PS. I added more background on sharing your work in a Twitter thread where I shared this blog post.

There was also an excellent observation from Mat Miller shared as a comment – learning is ultimately always a leap of faith. It is a belief that it is a worthwhile activity in its own right that can also lead to a better life. The process, however, is extremely stochastic, unlike for instance graduating from a particular university with a specific degree, which has a narrower distribution of outcomes.

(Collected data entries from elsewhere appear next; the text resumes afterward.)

(** * Booking form: validation rule selector and derived end date

    A model of [app/components/booking/form.tsx]:

    - [BookingFormSchema] builds one of three Zod schemas from the requested
      action and the booking status;
    - the [onChange] handler of the start-date input recomputes the end date
      of a new booking.

    The schemas are Zod values.  Zod is modelled by the combinators the file
    uses ([z.string], [z.array], [z.coerce.date], [optional], [nullable],
    [transform], [pipe], [refine], [z.object], [extend]); each combinator is a
    parser that returns a status ([valid], [dirty], [aborted]), a value and
    the issues it reported, the way Zod's [_parse] methods do.  JavaScript
    exceptions are explicit: a computation either returns or throws. *)

From Stdlib Require Import Bool List String Ascii ZArith Lia DecimalString.
Import ListNotations.
Local Open Scope string_scope.
Local Open Scope list_scope.
Local Open Scope Z_scope.
Set Warnings "-register-all".

(** ** JavaScript values and completions *)

(** The values that reach the form: form fields are strings, JSON payloads
    are built from strings, integral numbers, booleans, [null], arrays and
    objects, and parsed dates are [Date] objects.  The payload of [VDate] is
    the time value in milliseconds; [None] is an Invalid Date (time value
    NaN).  An object is the list of its own properties. *)
Inductive JsVal : Type :=
| VUndefined
| VNull
| VBool (b : bool)
| VNumber (n : Z)
| VString (s : string)
| VDate (t : option Z)
| VArray (items : list JsVal)
| VObject (props : list (string * JsVal)).

Inductive JsError : Type :=
| SyntaxError
| RangeError
| Error (message : string).

(** The outcome of running JavaScript code: a value, or a thrown error. *)
Inductive Completion (A : Type) : Type :=
| Return (a : A)
| Throw (e : JsError).
Arguments Return {A} a.
Arguments Throw {A} e.

Definition bind {A B : Type} (c : Completion A) (k : A -> Completion B)
  : Completion B :=
  match c with
  | Return a => k a
  | Throw e => Throw e
  end.

Notation "x <- c ;; k" := (bind c (fun x => k))
  (at level 61, c at next level, right associativity).

(** [o[key]] for an own property; a missing property reads as [undefined]. *)
Fixpoint get (key : string) (props : list (string * JsVal)) : JsVal :=
  match props with
  | [] => VUndefined
  | (k, v) :: rest => if String.eqb k key then v else get key rest
  end.

(** [key in o]. *)
Fixpoint has (key : string) (props : list (string * JsVal)) : bool :=
  match props with
  | [] => false
  | (k, _) :: rest => String.eqb k key || has key rest
  end.

Definition prop (o : JsVal) (key : string) : JsVal :=
  match o with
  | VObject props => get key props
  | _ => VUndefined
  end.

(** ToBoolean. *)
Definition truthy (v : JsVal) : bool :=
  match v with
  | VUndefined | VNull => false
  | VBool b => b
  | VNumber n => negb (n =? 0)
  | VString s => negb (String.eqb s EmptyString)
  | VDate _ | VArray _ | VObject _ => true
  end.

(** [a && b]: the first operand when it is falsy, the second otherwise. *)
Definition js_and (a b : JsVal) : JsVal := if truthy a then b else a.

(** [a > b] on time values; a comparison with NaN is false. *)
Definition time_gt (a b : option Z) : bool :=
  match a, b with
  | Some x, Some y => x >? y
  | _, _ => false
  end.

(** [a > b] for two [Date] operands (each is converted to its time value).
    Operands of another type do not occur where the form compares. *)
Definition js_gt (a b : JsVal) : JsVal :=
  match a, b with
  | VDate x, VDate y => VBool (time_gt x y)
  | _, _ => VBool false
  end.

(** ** The host *)

(** What the form takes from the JavaScript runtime. *)
Record Host : Type := {
  (** [JSON.parse(text)]; [None] when it throws a [SyntaxError]. *)
  JSON_parse : string -> option JsVal;
  (** [new Date(value)]: the time value, [None] for an Invalid Date. *)
  Date_new : JsVal -> option Z;
  (** [new Date()]: the time value of the current instant. *)
  Date_now : Z;
  (** [date.toLocaleString("en-US", { timeZone })]; [None] when it throws
      a [RangeError], the zone name being one the runtime does not know. *)
  toLocaleString : Z -> string -> option string;
  (** Offset of the local time zone from UTC, in milliseconds. *)
  LocalTZA : Z
}.

(** ** Zod *)

Inductive ParseStatus : Type := valid | dirty | aborted.

Inductive PathItem : Type :=
| Key (k : string)
| Index (i : nat).

Definition Path := list PathItem.

Inductive IssueCode : Type :=
| invalid_type
| invalid_date
| too_small
| custom.

Record ZodIssue : Type := mkIssue {
  code : IssueCode;
  path : Path;
  message : string
}.

(** What a [_parse] method returns, together with the issues it added to the
    parse context. *)
Record ParseReturn : Type := mkParse {
  status : ParseStatus;
  value : JsVal;
  issues : list ZodIssue
}.

Definition ZodType : Type := Path -> JsVal -> Completion ParseReturn.

Definition OK (v : JsVal) : ParseReturn := mkParse valid v [].

(** [INVALID], returned after the issues [iss] were reported. *)
Definition INVALID (iss : list ZodIssue) : ParseReturn :=
  mkParse aborted VUndefined iss.

(** [z.NEVER] is the frozen object [INVALID] itself. *)
Definition z_NEVER : JsVal := VObject [("status", VString "aborted")].

(** [getParsedType], as the name printed in messages. *)
Definition parsedType (v : JsVal) : string :=
  match v with
  | VUndefined => "undefined"
  | VNull => "null"
  | VBool _ => "boolean"
  | VNumber _ => "number"
  | VString _ => "string"
  | VDate _ => "date"
  | VArray _ => "array"
  | VObject _ => "object"
  end.

(** The default error map for [invalid_type]. *)
Definition invalid_type_issue (p : Path) (expected : string) (v : JsVal)
  : ZodIssue :=
  mkIssue invalid_type p
    (match v with
     | VUndefined => "Required"
     | _ => ("Expected " ++ expected ++ ", received " ++ parsedType v)%string
     end).

(** [ParseStatus.dirty()] keeps [aborted]. *)
Definition mark_dirty (s : ParseStatus) : ParseStatus :=
  match s with
  | aborted => aborted
  | _ => dirty
  end.

(** [z.string()] and [z.string().min(n, msg)]. *)
Definition z_string_min (min : option (nat * string)) : ZodType :=
  fun p v =>
    match v with
    | VString s =>
        match min with
        | Some (n, msg) =>
            if Nat.ltb (String.length s) n
            then Return (mkParse dirty v [mkIssue too_small p msg])
            else Return (OK v)
        | None => Return (OK v)
        end
    | _ => Return (INVALID [invalid_type_issue p "string" v])
    end.

Definition z_string : ZodType := z_string_min None.

(** The status after [status.dirty()] or [INVALID] for each result in
    turn, as [ParseStatus.mergeArray] and [mergeObjectSync] compute it:
    [aborted] when a result aborted, else [dirty] when one is dirty. *)
Fixpoint mergeStatus (sts : list ParseStatus) : ParseStatus :=
  match sts with
  | [] => valid
  | aborted :: _ => aborted
  | dirty :: rest => mark_dirty (mergeStatus rest)
  | valid :: rest => mergeStatus rest
  end.

Fixpoint parseItems (elem : ZodType) (p : Path) (i : nat)
  (items : list JsVal) : Completion (list ParseReturn) :=
  match items with
  | [] => Return []
  | x :: rest =>
      r <- elem (p ++ [Index i]) x ;;
      rs <- parseItems elem p (S i) rest ;;
      Return (r :: rs)
  end.

(** [z.array(elem)]. *)
Definition z_array (elem : ZodType) : ZodType :=
  fun p v =>
    match v with
    | VArray items =>
        rs <- parseItems elem p 0%nat items ;;
        let iss := flat_map issues rs in
        match mergeStatus (map status rs) with
        | aborted => Return (INVALID iss)
        | st => Return (mkParse st (VArray (map value rs)) iss)
        end
    | _ => Return (INVALID [invalid_type_issue p "array" v])
    end.

(** [schema.optional()]. *)
Definition z_optional (inner : ZodType) : ZodType :=
  fun p v =>
    match v with
    | VUndefined => Return (OK VUndefined)
    | _ => inner p v
    end.

(** [schema.nullable()]. *)
Definition z_nullable (inner : ZodType) : ZodType :=
  fun p v =>
    match v with
    | VNull => Return (OK VNull)
    | _ => inner p v
    end.

(** [schema.refine(check, { message, path })]: the check runs unless the
    inner parse aborted; a falsy result adds a [custom] issue at
    [ctx.path ++ path] and makes the result dirty.  An error thrown by the
    check is not caught. *)
Definition z_refine (inner : ZodType) (check : JsVal -> Completion JsVal)
  (msg : string) (issuePath : Path) : ZodType :=
  fun p v =>
    r <- inner p v ;;
    match status r with
    | aborted => Return (INVALID (issues r))
    | _ =>
        ok <- check (value r) ;;
        if truthy ok
        then Return r
        else Return (mkParse dirty (value r)
                       (issues r ++ [mkIssue custom (p ++ issuePath) msg]))
    end.

(** [schema.transform(f)]: [f] runs on a valid inner result only.  [f]
    returns the messages it passed to [ctx.addIssue] (code [custom], not
    fatal) and its result; an error thrown by [f] is not caught. *)
Definition z_transform (inner : ZodType)
  (f : JsVal -> Completion (list string * JsVal)) : ZodType :=
  fun p v =>
    base <- inner p v ;;
    match status base with
    | valid =>
        out <- f (value base) ;;
        let added := map (mkIssue custom p) (fst out) in
        Return (mkParse (match added with [] => valid | _ => dirty end)
                  (snd out) (issues base ++ added))
    | _ => Return base
    end.

(** [a.pipe(b)]: [b] parses the output of [a] when [a] is valid. *)
Definition z_pipe (a b : ZodType) : ZodType :=
  fun p v =>
    inResult <- a p v ;;
    match status inResult with
    | aborted => Return (INVALID (issues inResult))
    | dirty => Return (mkParse dirty (value inResult) (issues inResult))
    | valid =>
        r <- b p (value inResult) ;;
        Return (mkParse (status r) (value r) (issues inResult ++ issues r))
    end.

(** The shape of a [z.object]: its keys in declaration order. *)
Definition Shape : Type := list (string * ZodType).

(** One entry of the [pairs] array of [ZodObject._parse]. *)
Record Pair : Type := mkPair {
  pkey : string;
  presult : ParseReturn;
  alwaysSet : bool
}.

(** The loop over the shape keys: every field is parsed, in order. *)
Fixpoint parsePairs (shape : Shape) (p : Path) (data : list (string * JsVal))
  : Completion (list Pair) :=
  match shape with
  | [] => Return []
  | (k, keyValidator) :: rest =>
      r <- keyValidator (p ++ [Key k]) (get k data) ;;
      rs <- parsePairs rest p data ;;
      Return (mkPair k r (has k data) :: rs)
  end.

Definition is_undefined (v : JsVal) : bool :=
  match v with
  | VUndefined => true
  | _ => false
  end.

(** The object built by [mergeObjectSync]. *)
Fixpoint finalObject (pairs : list Pair) : list (string * JsVal) :=
  match pairs with
  | [] => []
  | pr :: rest =>
      if negb (String.eqb (pkey pr) "__proto__")
         && (negb (is_undefined (value (presult pr))) || alwaysSet pr)
      then (pkey pr, value (presult pr)) :: finalObject rest
      else finalObject rest
  end.

(** [z.object(shape)], unknown keys stripped. *)
Definition z_object (shape : Shape) : ZodType :=
  fun p v =>
    match v with
    | VObject data =>
        pairs <- parsePairs shape p data ;;
        let iss := flat_map (fun pr => issues (presult pr)) pairs in
        match mergeStatus (map (fun pr => status (presult pr)) pairs) with
        | aborted => Return (INVALID iss)
        | st => Return (mkParse st (VObject (finalObject pairs)) iss)
        end
    | _ => Return (INVALID [invalid_type_issue p "object" v])
    end.

(** [{ ...shape, [k]: t }]: an existing key keeps its place. *)
Fixpoint assign (shape : Shape) (k : string) (t : ZodType) : Shape :=
  match shape with
  | [] => [(k, t)]
  | (k', t') :: rest =>
      if String.eqb k' k then (k', t) :: rest else (k', t') :: assign rest k t
  end.

(** [object.extend(augmentation)], on shapes. *)
Definition extend (shape augmentation : Shape) : Shape :=
  fold_left (fun sh kt => assign sh (fst kt) (snd kt)) augmentation shape.

Inductive SafeParseReturn : Type :=
| Success (data : JsVal)
| Failure (error : list ZodIssue).

(** [schema.safeParse(data)]. *)
Definition safeParse (schema : ZodType) (data : JsVal)
  : Completion SafeParseReturn :=
  r <- schema [] data ;;
  match status r with
  | valid => Return (Success (value r))
  | _ =>
      match issues r with
      | [] => Throw (Error "Validation failed but no issues detected.")
      | iss => Return (Failure iss)
      end
  end.

(** ** Dates *)

(** Time values are integers (milliseconds since the epoch); the limit of
    8.64e15 on their magnitude is not modelled. *)
Definition msPerDay : Z := 86400000.
Definition Day (t : Z) : Z := t / msPerDay.
Definition TimeWithinDay (t : Z) : Z := t mod msPerDay.
Definition HourFromTime (t : Z) : Z := (t / 3600000) mod 24.
Definition MinFromTime (t : Z) : Z := (t / 60000) mod 60.
Definition SecFromTime (t : Z) : Z := (t / 1000) mod 60.
Definition msFromTime (t : Z) : Z := t mod 1000.

Definition MakeTime (hour min sec ms : Z) : Z :=
  hour * 3600000 + min * 60000 + sec * 1000 + ms.
Definition MakeDate (day time : Z) : Z := day * msPerDay + time.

This is an interesting and important conundrum. On the one hand, learning is +EV without any qualifiers (what you study, how you study, etc), on the other hand, we live in a world where we need to generate income to sustain ourselves and our families, and sometimes the link between learning new things and the latter is elusive.

But we need to keep life simple. I don't know about you, but I am not a great decision-maker. Plus, learning can take you to destinations far outside your current environment, so it is tough to be more selective about the direction of your learning.

It is precisely because of my limited ability to make decisions and my limited understanding of the world around me that I remain committed to dedicating a portion of my time to learning new things.